- Red Ace Squadron logo
- Developer(s): Small Rockets
- Publisher(s): Small Rockets
- Platform(s): Windows
- Release: December 2001
- Genre(s): Vehicle simulation game
- Mode(s): Single-player, multiplayer

= Red Ace Squadron =

2001 video game

Red Ace Squadron is a computer vehicle simulation game developed and published by Small Rockets in 2001. There is also an enhanced version named Red Ace Squadron Pro, which is an update to the game based on complaints and feedback from players. It is a sequel to the game Master of the Skies: The Red Ace.
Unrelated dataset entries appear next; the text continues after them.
(* ===== verification/Strconv.v ===== *)
(** * Strconv: numbers as text

    The parts of packages strconv and fmt the program uses: [ParseInt] and
    [ParseFloat], the ["%f"] verb of [Sscanf], and the shortest decimal that
    encoding/json writes for a [float64].  A float literal is evaluated exactly
    and rounded once, to nearest even, by the Standard Library's [spec_float]. *)
From S2P Require Import Prelude Float GoLib.
From Stdlib Require Import Floats.SpecFloat.
From stdpp Require Import pretty.
Open Scope Z_scope.

(** ** Integers *)

Definition digit (c : byte) : option Z :=
  let x := byte.unsigned c in if in_range 48 57 x then Some (x - 48) else None.

Fixpoint digits (acc : Z) (b : bytes) : option Z :=
  match b with
  | [] => Some acc
  | c :: b => d ← digit c; digits (10 * acc + d) b
  end.

(** [strconv.ParseInt(lit, 10, 64)] on the literals JSON allows. *)
Definition ParseInt (lit : string) : option Z :=
  n ← match to_bytes lit with
      | [] => None
      | c :: b =>
          if byte.unsigned c =? 45
          then match b with [] => None | _ => Z.opp <$> digits 0 b end
          else digits 0 (c :: b)
      end;
  if bool_decide (- 2 ^ 63 <= n < 2 ^ 63) then Some n else None.

Example ParseInt_neg : ParseInt "-4000" = Some (-4000).
Proof. reflexivity. Qed.
Example ParseInt_frac : ParseInt "1.0" = None.
Proof. reflexivity. Qed.
Example ParseInt_range : ParseInt "9223372036854775808" = None.
Proof. reflexivity. Qed.

(** A decimal digit. *)
Definition is_decimal (c : byte) : bool := bool_decide (is_Some (digit c)).

(** ** Floats from text *)

(** [lower] of strconv: [c | 0x20]. *)
Definition lower (c : byte) : Z := Z.lor (byte.unsigned c) 0x20.
Definition isb (x : Z) (c : byte) : bool := byte.unsigned c =? x.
The game is compatible with 32-bit Windows systems from Windows 95b to Windows XP, although it is sometimes possible to run it in a 64-bit operating system, but with graphical and stability issues.

== Gameplay ==
The game takes place in World War I. There are 21 missions in total, with 10 having the player fight on the German side and 10 having him on the Allied side. A secret mission is also unlockable. Completing all singleplayer missions will unlock Master mode, in which the player faces a higher difficulty and numbers of enemies.

The game features 11 types of planes. Each faction has 4 types of planes that can be controlled by the player, with the Allied side sporting the Airco DH.2, the Sopwith Camel, the SPAD S.XIII, and the Nieuport 17, while the German side has the Halberstadt CL.II, the Junkers D.I, the Gotha G.V and the Fokker Dr.I. There are 3 types of aircraft in the game that the player is not able to control, those being the Albatros D.III, the Handley Page Type O and the Bristol Scout.

There are many different types of missions, including escorting allied units, bombing convoys and factories, dogfights and so on.

== Pro version ==
A Pro version of Red Ace Squadron was released after a year of development. The main updates in the Pro version are improved loading speeds, updated key bindings to get around Windows XP 'sticky keys' and improved documentation. Single-player mode now had 4 levels of difficulty to be chosen from, while multiplayer saw many new features including file verification against the server to stop cheating, the ability to change aircraft map visibility with 5 different modes, and the ability to choose the map the game would start on. Servers were updated to be configurable from inside the server program, display its IP address, and allow a name and a game type name, and could also be password protected. Pick Up configuration was also improved by changing the frequency of Pick Ups, the ability to disable or re-enable Pick Ups, and the amount of ordinance a Pick Up gives to the players. Pick Ups could also be given to players entering the arena. Game-mode features were enabled within the game and versioning was introduced to stop clashes with different server/client versions. Game rooms were also expanded to accommodate 8 players at a time and a bug showing the incorrect number of players/active players/game type/name was fixed.

== Proposed sequel ==
Jon Small had planned to launch the sequel to Red Ace Squadron in 2008, but the release date was delayed. The game was to feature a new graphics engine, multiplayer settings, as well as bigger and more detailed landscapes. The game would have been set in World War I. With the closing of Small Rockets in 2012, the game's development state is unknown, but is presumed to be halted.

Parallel to Red Ace Squadron 2, a second update for the original game was being developed, called Red Ace Squadron Pro2. Like in the original update, it was to be directed by community feedback.